> [Records shown]:
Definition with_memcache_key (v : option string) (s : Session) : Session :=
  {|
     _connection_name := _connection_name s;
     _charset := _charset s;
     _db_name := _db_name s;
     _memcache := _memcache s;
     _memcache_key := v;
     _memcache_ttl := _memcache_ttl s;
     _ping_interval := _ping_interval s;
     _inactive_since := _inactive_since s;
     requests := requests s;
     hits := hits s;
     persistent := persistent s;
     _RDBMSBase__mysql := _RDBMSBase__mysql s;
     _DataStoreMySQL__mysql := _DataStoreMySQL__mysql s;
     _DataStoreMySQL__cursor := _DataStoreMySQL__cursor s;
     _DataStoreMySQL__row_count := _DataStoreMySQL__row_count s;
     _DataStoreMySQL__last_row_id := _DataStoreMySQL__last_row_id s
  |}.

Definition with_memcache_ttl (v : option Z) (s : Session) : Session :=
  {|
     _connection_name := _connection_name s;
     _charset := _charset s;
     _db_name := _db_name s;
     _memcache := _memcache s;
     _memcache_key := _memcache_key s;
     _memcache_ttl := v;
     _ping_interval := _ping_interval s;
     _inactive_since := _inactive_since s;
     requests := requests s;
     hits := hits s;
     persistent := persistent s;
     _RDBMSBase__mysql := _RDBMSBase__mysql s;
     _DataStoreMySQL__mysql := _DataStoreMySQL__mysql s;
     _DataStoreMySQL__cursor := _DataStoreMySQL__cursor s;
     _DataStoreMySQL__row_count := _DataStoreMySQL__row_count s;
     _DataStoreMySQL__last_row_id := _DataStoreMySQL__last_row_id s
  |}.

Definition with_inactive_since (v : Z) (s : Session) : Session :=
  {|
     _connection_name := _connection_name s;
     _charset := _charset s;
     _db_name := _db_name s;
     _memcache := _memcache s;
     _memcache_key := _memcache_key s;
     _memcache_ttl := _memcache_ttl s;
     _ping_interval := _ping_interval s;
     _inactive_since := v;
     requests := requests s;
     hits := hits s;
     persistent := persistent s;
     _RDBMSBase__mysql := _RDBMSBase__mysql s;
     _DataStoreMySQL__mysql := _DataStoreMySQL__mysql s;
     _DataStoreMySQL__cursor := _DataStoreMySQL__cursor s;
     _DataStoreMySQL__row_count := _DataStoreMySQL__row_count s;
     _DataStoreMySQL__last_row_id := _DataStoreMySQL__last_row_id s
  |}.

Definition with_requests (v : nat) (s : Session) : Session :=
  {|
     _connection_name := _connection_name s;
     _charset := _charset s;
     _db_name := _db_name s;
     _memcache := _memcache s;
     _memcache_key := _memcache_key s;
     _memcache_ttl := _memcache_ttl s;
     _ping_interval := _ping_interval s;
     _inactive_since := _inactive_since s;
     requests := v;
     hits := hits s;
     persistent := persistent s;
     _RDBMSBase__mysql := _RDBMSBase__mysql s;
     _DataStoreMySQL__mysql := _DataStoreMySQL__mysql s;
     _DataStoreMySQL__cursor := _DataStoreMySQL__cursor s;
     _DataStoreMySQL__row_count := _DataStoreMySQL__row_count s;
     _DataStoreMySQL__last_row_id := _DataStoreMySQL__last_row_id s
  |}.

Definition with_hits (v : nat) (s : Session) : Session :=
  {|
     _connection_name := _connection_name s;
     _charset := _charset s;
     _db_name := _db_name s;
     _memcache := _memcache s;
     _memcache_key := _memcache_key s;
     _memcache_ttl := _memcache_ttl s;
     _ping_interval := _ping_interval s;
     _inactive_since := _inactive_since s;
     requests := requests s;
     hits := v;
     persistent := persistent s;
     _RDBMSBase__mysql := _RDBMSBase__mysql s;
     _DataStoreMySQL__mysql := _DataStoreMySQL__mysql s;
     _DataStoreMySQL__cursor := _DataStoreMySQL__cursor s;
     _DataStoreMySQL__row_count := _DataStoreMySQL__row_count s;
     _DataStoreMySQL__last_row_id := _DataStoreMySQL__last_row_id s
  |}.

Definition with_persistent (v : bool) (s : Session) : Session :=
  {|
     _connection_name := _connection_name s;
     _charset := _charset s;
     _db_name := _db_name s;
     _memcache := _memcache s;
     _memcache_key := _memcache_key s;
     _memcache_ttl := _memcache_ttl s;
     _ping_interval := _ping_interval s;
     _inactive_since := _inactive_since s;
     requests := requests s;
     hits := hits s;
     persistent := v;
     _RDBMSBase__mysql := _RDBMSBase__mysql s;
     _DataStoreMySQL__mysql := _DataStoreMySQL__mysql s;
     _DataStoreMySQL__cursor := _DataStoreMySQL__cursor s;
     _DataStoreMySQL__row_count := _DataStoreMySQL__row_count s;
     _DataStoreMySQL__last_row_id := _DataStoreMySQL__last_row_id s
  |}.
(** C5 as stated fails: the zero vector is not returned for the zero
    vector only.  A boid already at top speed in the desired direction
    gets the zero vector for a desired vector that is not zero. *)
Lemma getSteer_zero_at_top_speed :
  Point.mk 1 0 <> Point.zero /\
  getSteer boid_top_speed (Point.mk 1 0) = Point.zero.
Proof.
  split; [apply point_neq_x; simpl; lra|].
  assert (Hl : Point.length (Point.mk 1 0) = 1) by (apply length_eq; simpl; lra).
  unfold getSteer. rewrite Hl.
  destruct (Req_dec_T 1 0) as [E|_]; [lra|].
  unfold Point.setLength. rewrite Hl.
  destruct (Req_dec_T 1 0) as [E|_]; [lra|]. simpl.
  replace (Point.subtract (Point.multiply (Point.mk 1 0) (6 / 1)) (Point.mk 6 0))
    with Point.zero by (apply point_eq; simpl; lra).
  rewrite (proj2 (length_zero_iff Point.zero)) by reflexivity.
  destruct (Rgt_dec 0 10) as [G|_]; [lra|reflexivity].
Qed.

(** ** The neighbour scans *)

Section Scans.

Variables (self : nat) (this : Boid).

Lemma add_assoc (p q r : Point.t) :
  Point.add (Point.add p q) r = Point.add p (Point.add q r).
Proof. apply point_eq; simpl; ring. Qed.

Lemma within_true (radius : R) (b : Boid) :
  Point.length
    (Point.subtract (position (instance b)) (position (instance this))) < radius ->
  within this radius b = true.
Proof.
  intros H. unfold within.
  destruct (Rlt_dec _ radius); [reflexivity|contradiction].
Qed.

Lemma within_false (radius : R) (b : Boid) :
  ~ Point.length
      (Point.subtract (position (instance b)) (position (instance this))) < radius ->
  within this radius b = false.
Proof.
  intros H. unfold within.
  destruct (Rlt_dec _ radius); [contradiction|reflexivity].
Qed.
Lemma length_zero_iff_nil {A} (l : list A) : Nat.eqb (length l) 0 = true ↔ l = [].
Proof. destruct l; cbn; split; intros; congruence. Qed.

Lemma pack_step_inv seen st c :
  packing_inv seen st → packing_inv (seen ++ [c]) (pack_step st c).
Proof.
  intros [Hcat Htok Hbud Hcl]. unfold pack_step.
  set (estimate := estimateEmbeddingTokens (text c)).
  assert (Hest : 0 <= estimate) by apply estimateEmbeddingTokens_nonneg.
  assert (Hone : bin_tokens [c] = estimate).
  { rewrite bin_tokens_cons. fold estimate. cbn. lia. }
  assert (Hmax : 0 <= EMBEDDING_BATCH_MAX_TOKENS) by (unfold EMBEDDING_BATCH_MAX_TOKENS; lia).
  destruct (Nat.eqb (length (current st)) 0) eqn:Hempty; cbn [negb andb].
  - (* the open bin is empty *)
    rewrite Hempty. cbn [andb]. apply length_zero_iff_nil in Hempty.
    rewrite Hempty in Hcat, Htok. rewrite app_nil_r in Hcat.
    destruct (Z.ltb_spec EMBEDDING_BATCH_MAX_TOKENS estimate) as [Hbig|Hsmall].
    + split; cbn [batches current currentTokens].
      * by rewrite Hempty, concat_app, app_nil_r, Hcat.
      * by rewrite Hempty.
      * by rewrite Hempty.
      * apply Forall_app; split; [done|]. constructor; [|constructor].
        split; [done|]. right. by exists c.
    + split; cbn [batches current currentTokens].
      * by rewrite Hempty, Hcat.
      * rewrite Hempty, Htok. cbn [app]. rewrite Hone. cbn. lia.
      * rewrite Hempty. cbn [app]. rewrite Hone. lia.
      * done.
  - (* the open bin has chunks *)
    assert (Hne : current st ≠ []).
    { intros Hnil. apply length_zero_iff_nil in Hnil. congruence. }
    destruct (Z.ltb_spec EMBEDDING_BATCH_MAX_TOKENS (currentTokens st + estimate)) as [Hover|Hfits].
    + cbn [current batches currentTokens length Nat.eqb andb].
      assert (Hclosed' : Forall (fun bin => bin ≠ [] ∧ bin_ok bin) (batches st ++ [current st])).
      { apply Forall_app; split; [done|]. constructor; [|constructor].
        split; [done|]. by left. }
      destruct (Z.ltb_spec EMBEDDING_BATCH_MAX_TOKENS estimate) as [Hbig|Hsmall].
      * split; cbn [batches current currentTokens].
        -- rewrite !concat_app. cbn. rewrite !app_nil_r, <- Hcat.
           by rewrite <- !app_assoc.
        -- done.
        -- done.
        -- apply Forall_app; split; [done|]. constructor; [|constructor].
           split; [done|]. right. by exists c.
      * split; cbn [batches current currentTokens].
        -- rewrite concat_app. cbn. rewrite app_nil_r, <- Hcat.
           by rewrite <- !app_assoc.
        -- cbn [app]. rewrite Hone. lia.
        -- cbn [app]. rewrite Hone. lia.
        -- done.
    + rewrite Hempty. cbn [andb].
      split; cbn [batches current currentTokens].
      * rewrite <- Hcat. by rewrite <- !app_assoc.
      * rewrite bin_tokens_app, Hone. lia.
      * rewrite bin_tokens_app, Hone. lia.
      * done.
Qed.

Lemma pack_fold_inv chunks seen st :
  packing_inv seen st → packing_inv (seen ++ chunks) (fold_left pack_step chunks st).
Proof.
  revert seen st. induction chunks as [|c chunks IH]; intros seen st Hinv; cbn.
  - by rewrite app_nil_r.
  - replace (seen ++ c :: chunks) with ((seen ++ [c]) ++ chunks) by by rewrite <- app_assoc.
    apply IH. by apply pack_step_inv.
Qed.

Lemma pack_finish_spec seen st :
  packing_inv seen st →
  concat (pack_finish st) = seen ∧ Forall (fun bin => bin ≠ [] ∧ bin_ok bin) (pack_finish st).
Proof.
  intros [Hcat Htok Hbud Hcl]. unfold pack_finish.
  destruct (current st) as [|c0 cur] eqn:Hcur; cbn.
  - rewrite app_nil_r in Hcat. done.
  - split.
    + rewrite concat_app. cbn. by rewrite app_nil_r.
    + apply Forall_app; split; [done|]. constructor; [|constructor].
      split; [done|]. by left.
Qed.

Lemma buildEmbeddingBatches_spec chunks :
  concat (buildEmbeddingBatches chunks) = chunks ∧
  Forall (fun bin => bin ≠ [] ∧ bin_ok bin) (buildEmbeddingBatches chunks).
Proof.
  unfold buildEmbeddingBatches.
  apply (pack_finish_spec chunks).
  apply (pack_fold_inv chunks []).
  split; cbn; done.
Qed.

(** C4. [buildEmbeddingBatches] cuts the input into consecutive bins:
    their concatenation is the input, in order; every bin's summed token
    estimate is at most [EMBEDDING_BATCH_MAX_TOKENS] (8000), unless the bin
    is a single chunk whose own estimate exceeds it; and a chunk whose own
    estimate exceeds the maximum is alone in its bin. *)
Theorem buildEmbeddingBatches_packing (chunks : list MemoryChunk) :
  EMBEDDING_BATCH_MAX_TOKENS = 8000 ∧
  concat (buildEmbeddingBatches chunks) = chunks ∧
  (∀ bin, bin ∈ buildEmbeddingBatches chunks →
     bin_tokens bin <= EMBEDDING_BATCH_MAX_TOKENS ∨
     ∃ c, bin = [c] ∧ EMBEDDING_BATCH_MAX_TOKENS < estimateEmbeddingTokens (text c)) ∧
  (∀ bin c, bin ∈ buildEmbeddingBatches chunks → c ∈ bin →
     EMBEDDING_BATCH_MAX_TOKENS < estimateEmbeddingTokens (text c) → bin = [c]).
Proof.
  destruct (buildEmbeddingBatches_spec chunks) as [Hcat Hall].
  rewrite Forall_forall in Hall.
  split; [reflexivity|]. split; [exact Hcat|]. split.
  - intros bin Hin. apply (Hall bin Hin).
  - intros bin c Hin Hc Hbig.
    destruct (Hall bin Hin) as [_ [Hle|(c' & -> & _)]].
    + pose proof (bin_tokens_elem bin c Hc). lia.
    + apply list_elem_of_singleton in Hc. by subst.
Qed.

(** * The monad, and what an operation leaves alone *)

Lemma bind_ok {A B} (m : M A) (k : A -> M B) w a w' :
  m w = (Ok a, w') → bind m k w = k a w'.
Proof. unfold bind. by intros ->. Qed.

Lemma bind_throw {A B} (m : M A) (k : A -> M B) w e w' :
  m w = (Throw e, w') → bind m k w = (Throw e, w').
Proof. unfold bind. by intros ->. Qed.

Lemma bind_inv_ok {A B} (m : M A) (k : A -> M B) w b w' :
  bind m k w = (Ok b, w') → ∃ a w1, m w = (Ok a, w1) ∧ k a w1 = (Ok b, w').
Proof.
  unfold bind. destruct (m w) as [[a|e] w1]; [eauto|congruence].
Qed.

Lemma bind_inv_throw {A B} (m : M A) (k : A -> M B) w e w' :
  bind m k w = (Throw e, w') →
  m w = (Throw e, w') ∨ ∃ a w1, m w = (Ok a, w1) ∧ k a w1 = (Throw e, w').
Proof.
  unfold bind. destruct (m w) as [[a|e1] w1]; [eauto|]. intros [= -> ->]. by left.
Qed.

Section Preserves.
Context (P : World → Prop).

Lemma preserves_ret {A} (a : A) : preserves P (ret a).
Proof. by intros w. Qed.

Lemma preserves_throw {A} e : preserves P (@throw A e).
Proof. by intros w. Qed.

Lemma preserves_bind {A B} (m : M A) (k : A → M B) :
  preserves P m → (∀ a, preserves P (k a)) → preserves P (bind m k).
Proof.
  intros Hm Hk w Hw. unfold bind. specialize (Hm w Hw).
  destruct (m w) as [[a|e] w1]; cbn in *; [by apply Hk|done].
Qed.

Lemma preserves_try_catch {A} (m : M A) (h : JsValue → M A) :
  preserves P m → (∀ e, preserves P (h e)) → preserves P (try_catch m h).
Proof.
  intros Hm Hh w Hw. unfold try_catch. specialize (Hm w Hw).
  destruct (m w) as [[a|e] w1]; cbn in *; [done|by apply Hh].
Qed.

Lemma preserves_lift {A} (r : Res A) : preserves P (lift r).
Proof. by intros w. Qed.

> [Problem details]: Respond with one number only: how many lines of the data contain "Htok".

> [Answer for the task]: 4